__Exercise aim__
Print the lines that run from the line with "as (s' & Hs" to the line with "destruct Hd as", keeping both end lines, exactly as they appear in the entries below, and nothing else.

[[ Input for this task open ]]

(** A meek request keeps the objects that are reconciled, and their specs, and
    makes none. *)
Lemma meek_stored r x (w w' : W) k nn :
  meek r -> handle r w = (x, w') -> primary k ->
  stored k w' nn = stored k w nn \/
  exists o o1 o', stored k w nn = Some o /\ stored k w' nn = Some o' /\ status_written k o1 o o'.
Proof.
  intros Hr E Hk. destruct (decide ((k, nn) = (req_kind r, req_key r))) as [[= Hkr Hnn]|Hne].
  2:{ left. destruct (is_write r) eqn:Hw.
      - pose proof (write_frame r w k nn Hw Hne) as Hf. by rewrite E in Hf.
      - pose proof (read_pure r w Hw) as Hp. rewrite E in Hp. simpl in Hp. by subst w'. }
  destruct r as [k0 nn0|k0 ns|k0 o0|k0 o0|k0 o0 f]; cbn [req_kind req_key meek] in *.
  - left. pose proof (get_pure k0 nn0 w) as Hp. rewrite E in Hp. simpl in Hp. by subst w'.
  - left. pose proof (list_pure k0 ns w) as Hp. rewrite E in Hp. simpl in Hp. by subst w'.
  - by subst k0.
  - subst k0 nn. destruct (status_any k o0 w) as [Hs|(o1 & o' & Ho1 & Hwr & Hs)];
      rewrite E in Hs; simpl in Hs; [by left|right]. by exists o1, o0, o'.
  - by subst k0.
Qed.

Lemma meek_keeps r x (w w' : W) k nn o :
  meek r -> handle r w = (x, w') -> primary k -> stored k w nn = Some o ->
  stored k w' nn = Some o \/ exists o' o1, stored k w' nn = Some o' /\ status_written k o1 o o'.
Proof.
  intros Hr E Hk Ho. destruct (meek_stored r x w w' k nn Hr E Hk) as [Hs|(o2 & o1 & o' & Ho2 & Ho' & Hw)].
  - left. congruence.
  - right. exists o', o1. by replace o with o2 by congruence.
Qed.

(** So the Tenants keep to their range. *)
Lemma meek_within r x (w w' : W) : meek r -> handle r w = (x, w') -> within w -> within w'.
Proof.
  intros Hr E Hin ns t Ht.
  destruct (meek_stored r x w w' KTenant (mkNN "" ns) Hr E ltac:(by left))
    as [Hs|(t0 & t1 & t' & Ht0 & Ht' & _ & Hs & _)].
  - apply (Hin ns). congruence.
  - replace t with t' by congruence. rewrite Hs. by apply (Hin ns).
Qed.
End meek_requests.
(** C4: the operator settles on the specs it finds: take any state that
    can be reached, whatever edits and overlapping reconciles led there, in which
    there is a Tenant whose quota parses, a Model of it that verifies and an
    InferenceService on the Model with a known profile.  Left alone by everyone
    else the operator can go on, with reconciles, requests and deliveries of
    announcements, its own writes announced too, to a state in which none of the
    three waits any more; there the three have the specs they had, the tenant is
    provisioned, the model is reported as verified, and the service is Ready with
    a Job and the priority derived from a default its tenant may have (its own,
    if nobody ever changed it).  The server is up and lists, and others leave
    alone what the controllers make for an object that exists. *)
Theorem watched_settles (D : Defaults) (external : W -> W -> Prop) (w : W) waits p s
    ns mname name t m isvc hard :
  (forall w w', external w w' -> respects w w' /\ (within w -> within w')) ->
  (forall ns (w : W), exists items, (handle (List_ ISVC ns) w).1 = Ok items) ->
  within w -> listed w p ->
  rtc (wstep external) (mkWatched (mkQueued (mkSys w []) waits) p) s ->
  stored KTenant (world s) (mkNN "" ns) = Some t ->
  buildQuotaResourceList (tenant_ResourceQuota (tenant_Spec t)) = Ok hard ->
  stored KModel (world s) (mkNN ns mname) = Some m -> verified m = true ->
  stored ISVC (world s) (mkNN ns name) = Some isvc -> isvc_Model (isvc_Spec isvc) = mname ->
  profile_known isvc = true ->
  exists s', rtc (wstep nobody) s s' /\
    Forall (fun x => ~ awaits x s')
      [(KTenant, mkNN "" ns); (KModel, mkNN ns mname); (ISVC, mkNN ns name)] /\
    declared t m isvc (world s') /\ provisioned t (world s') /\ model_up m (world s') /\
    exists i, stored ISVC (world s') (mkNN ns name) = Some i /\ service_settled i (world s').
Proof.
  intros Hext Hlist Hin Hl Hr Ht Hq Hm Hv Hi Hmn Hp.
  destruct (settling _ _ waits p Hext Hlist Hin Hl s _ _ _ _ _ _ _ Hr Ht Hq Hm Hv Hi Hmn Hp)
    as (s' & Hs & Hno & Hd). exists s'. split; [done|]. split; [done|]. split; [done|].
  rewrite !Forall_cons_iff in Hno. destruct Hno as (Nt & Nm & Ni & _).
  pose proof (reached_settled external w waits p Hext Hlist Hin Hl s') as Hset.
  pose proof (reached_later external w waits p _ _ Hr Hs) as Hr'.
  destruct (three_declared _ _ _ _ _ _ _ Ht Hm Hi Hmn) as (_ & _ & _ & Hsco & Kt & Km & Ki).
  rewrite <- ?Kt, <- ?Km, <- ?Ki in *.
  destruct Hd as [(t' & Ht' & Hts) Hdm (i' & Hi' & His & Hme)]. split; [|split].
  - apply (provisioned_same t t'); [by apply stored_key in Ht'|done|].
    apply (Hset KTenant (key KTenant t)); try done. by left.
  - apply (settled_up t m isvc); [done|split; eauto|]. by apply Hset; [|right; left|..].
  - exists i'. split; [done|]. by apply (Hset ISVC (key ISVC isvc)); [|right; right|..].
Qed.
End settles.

[[ Input for this task closed ]]

__Written answer__
    as (s' & Hs & Hno & Hd). exists s'. split; [done|]. split; [done|]. split; [done|].
  rewrite !Forall_cons_iff in Hno. destruct Hno as (Nt & Nm & Ni & _).
  pose proof (reached_settled external w waits p Hext Hlist Hin Hl s') as Hset.
  pose proof (reached_later external w waits p _ _ Hr Hs) as Hr'.
  destruct (three_declared _ _ _ _ _ _ _ Ht Hm Hi Hmn) as (_ & _ & _ & Hsco & Kt & Km & Ki).
  rewrite <- ?Kt, <- ?Km, <- ?Ki in *.
  destruct Hd as [(t' & Ht' & Hts) Hdm (i' & Hi' & His & Hme)]. split; [|split].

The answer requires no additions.